Justice
- Type: Subsidiary
- Industry: Retail
- Founded: 2004; 22 years ago
- Headquarters: Columbus, Ohio, U.S.
- Brands: Justice;
- Parent: Tween Brands, Inc. (2004–2009); Dress Barn (2009–2011); Ascena Retail Group (2011–2022); Bluestar Alliance LLC (2020–present);

= Justice (store) =

American clothing brand

Justice is a former retail clothing store. It now sells its products exclusively through Walmart, targeting the tween girl market. In 2020, it became a brand owned by the private equity firm Bluestar Alliance.

Justice makes apparel, underwear, sleepwear, swimwear, lifestyle, accessories, and personal care products for girls age roughly 6–12. Justice began with operating retail stores between the late 1980s and the late 2010s. It began as Limited Too becoming Justice during 2008 to 2010.

Justice also makes licensed merchandise from popular franchises, which have in the past included iCarly, Victorious, Wizards of Waverly Place, and Liv and Maddie.

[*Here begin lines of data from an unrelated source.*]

(** A method call on a serializer built around the writer. *)
Definition with_serializer (p : Pass) (m : M (Serializer W) Error unit) : M W Error unit :=
  fun w => let (serializer, r) := m (mkSerializer w p) in (writer serializer, r).

Definition to_writer_internal (v : value) (include_outer_struct : bool) : M W Error unit :=
  '(head_size, is_dynamic, _) ← mlift (compute_size (serialize v));
  with_serializer (Head head_size) (
    (if is_dynamic && include_outer_struct then
       write_right_aligned (usize_to_be_bytes SLOT_SIZE)
     else mret tt);;
    serialize v W _;;
    (if is_dynamic : bool then set_pass Tail;; serialize v W _ else mret tt)).

Definition to_writer (v : value) : M W Error unit := to_writer_internal v true.
Definition to_fnargs_writer (v : value) : M W Error unit := to_writer_internal v false.

End ToWriter.
End Drive.

(** ** The serialize functions of as_bytes.rs and as_dyn_array.rs *)

Definition DynamicMarker : value := VUnitStruct MARK_DYNAMIC_NAME.

Definition as_bytes (v : bytes) : value := VTuple [DynamicMarker; VU64 (zlen v); VBytes v].

Definition as_dyn_array (vs : list value) : value := VSeq (Some (zlen vs)) vs.

(** A writer that collects the slots, like the one of the tests. *)
#[export] Instance list_Writer : Writer (list bytes) :=
  fun slot ws => (ws ++ [slot], Ok tt).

Justice makes girls size 6 through size 20, as well as plus sizes for size 10–24. Plus sized dresses, tops and jackets are also available.

The brand was purchased by Bluestar Alliance in 2020. Justice began being sold exclusively at Walmart the next year. Justice products are also available for purchase through Walmart online.
Since August 2021, Walmart Canada began carrying Justice line.

== History ==

Former Tween Brands corporate logo, 2006–2009

Limited Too was created by The Limited, Inc. in 1987 as a younger girls/infants version of The Limited. In 1996, a new senior management team refocused Limited Too into a preteen girls' fashion store. In 1999, Limited Too, Inc. spun off to establish a strong and independent brand identity.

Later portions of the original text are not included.